#### Data provided ####

(** [m] returns on the connection with this key, and keeps that. *)
Definition safe {A} (m : M ast A) : Prop := forall s,
  Server.ac_connection_id s.1 = key /\ Server.ac_inbound_rx s.1 = rx ->
  W s.2 -> wp m s (fun _ s' => kept s s').

Lemma acc_safe_ret {A} (a : A) : safe (mret a).
Proof. intros s _ Hs. by apply wp_ret, acc_kept_refl. Qed.

Lemma acc_safe_throw {A} e : safe (throw e : M ast A).
Proof. intros s _ Hs. by apply wp_throw, acc_kept_refl. Qed.

Lemma acc_safe_bind {A B} (m : M ast A) (f : A -> M ast B) :
  safe m -> (forall a, safe (f a)) -> safe (m ≫= f).
Proof.
  intros Hm Hf s Hk Hs. apply wp_bind. eapply wp_mono; [by apply Hm|]. intros [a|e] s1 H1; [|done].
  eapply wp_mono; [apply Hf, H1; by rewrite (k_id _ _ H1), (k_rx _ _ H1)|]. intros r s2. by apply acc_kept_trans.
Qed.

Lemma acc_safe_key {A} (f : ConnectionId -> M ast A) :
  safe (f key) -> safe (k ← ac Server.ac_connection_id; f k).
Proof. intros Hf s Hk Hs. apply wp_bind, wp_gets. rewrite (proj1 Hk). by apply Hf. Qed.

Lemma acc_safe_rx {A} (f : nat -> M ast A) :
  safe (f rx) -> safe (n ← ac Server.ac_inbound_rx; f n).
Proof. intros Hf s Hk Hs. apply wp_bind, wp_gets. rewrite (proj2 Hk). by apply Hf. Qed.

Lemma acc_safe_attempt {A} (m : M ast A) : safe m -> safe (attempt m).
Proof. intros Hm s Hk Hs. apply wp_attempt. eapply wp_mono; [by apply Hm|]. done. Qed.

Lemma acc_safe_ac {A} (f : AcceptedConnection -> A) : safe (ac f).
Proof. intros s _ Hs. by apply wp_gets, acc_kept_refl. Qed.

Lemma acc_kept_world s w : W s.2 -> same_shared s.2 w -> kept s (s.1, w).
Proof.
  intros Hs Hw. constructor; cbn; try done; [by eapply (st_same _ _ (os_stable _ _ _ HW))|].
  destruct Hw as [Hsh ->]. unfold routes. by rewrite Hsh.
Qed.

Lemma acc_safe_lock : safe (in_world lock).
Proof.
  intros s _ Hs. apply wp_zoom, wp_modify. constructor; cbn; try done.
  - by apply (st_lock _ _ (os_stable _ _ _ HW)).
  - intros Ha. by rewrite take_lock_alone.
Qed.

Lemma acc_safe_inner {A} (m : M (ServerConnection * World) A) :
  (forall c w, wp m (c, w) (fun _ s' => same_shared w s'.2)) -> safe (on_inner m).
Proof.
  intros Hm s _ Hs. apply wp_zoom. eapply wp_mono; [apply Hm|]. intros r [c w] Hw. cbn in Hw.
  destruct (acc_kept_world s w Hs Hw). by constructor.
Qed.

Lemma acc_safe_conn {A} (m : M conn A) : (forall i, wp m i (fun _ _ => True)) -> safe (on_conn m).
Proof.
  intros Hm. apply acc_safe_inner. intros c w. apply wp_zoom, wp_zoom. cbn.
  eapply wp_mono; [apply Hm|]. auto.
Qed.

Lemma acc_safe_call {A} (f : conn -> conn * A) : safe (on_conn (call f)).
Proof. apply acc_safe_conn. intros i. by apply wp_call. Qed.

Lemma acc_safe_gets {A} (f : conn -> A) : safe (on_conn (gets f)).
Proof. apply acc_safe_conn. intros i. by apply wp_gets. Qed.

Lemma acc_safe_modify (f : conn -> conn) : safe (on_conn (modify f)).
Proof. apply acc_safe_conn. intros i. by apply wp_modify. Qed.

Lemma acc_safe_world {A} (m : M World A) :
  (forall w, wp m w (fun _ w' => same_shared w w')) -> safe (in_world m).
Proof.
  intros Hm s _ Hs. apply wp_zoom. eapply wp_mono; [apply Hm|]. intros r w Hw. by apply acc_kept_world.
Qed.

Lemma acc_safe_timestamp : safe (in_world timestamp).
Proof. apply acc_safe_world. intros w. unfold wp, timestamp. auto. Qed.

Lemma acc_safe_send ps : safe (in_world (send_packets ps)).
Proof. apply acc_safe_world. intros w. apply wp_modify. auto. Qed.

Lemma acc_safe_has_sender n : safe (in_world (gets (fun w => has_sender n (routes w)))).
Proof. apply acc_safe_world. intros w. apply wp_gets. auto. Qed.

Lemma acc_safe_pop : safe poll_event.
Proof.
  apply acc_safe_inner. intros c w. unfold pop_event, wp. destruct (Tokio.pop_event (sc_events _)).
  auto.
Qed.

Lemma acc_safe_set_sc f : safe (on_inner (set_sc f)).
Proof. apply acc_safe_inner. intros c w. apply wp_zoom, wp_modify. auto. Qed.

Lemma acc_safe_push_closed : safe (on_inner push_connection_closed).
Proof.
  apply acc_safe_inner. intros c w. unfold push_connection_closed. apply wp_bind, wp_gets.
  destruct (sc_closed _); [apply wp_ret; auto|].
  apply wp_bind, wp_zoom, wp_modify, wp_zoom, wp_modify. auto.
Qed.

(** Goals [safe m] for an [m] made of known parts. *)
#[local] Hint Resolve acc_safe_ret acc_safe_throw acc_safe_attempt acc_safe_ac acc_safe_call
  acc_safe_gets acc_safe_modify acc_safe_timestamp acc_safe_lock acc_safe_send acc_safe_has_sender acc_safe_pop
  acc_safe_set_sc acc_safe_push_closed : acc_safe.
Ltac acc_auto :=
  repeat first
    [ solve [eauto with acc_safe]
    | match goal with |- forall _, _ => intro end
    | match goal with |- safe (match ?x with _ => _ end) => destruct x end
    | apply acc_safe_bind
    | progress unfold report_closed, before_select, next_turn, start_recv ].

(** *** The shared routes *)

Lemma acc_safe_recv : safe (in_world (recv rx)).
Proof.
  intros s _ Hs. apply wp_zoom. eapply wp_mono; [by apply HW|]. intros r w (Hr & Hsc & Hw).
  constructor; cbn; try done. by rewrite Hr, Hsc.
Qed.

Lemma acc_safe_exchange issued retired :
  safe (in_world (on_routes (modify (Routes.register_issued_cids key issued))) ;;
        in_world (on_routes (Routes.retire_cids key retired))).
Proof.
  intros s Hk Hs. apply wp_bind, wp_zoom, wp_zoom, wp_modify, wp_zoom, wp_zoom.
  eapply wp_mono; [apply Routes.retire_cids_wp, Routes.remember_all_wf|].
  { apply (st_ok _ _ (os_stable _ _ _ HW) _ Hs). }
  intros r r' (-> & t & Ht & ->). constructor; cbn; try done.
  - exact (os_sync _ _ _ HW issued retired t s.2 Hs Ht).
  - intros Ha. split; [done|]. intros cid k Hne.
    rewrite Routes.lookup_unroute_all, Routes.lookup_insert_cids.
    repeat case_bool_decide; [done..| |done]. destruct Hk as [Hk _]. congruence.
Qed.

Lemma acc_safe_sync : safe sync_routes.
Proof.
  apply acc_safe_bind; [apply acc_safe_call|]. intros issued.
  apply acc_safe_bind; [apply acc_safe_call|]. intros retired.
  destruct (is_nil issued && is_nil retired); [apply acc_safe_ret|].
  apply acc_safe_bind; [apply acc_safe_lock|]. intros _. apply acc_safe_key, acc_safe_exchange.
Qed.

(** *** The loop *)

Context {api_doc : TokenApiDoc api} {doc : TransportDoc}.

Lemma acc_safe_drain : safe (on_inner drain_events).
Proof.
  apply acc_safe_inner. intros c w. eapply wp_mono; [apply drain_events_wp|].
  by intros r s (_ & ?%same_world_shared & _).
Qed.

####

▶ **Task to complete**
Which of the lines above hold the word "repeat"? Copy each one.

▶ **Task result**
  repeat first
    repeat case_bool_decide; [done..| |done]. destruct Hk as [Hk _]. congruence.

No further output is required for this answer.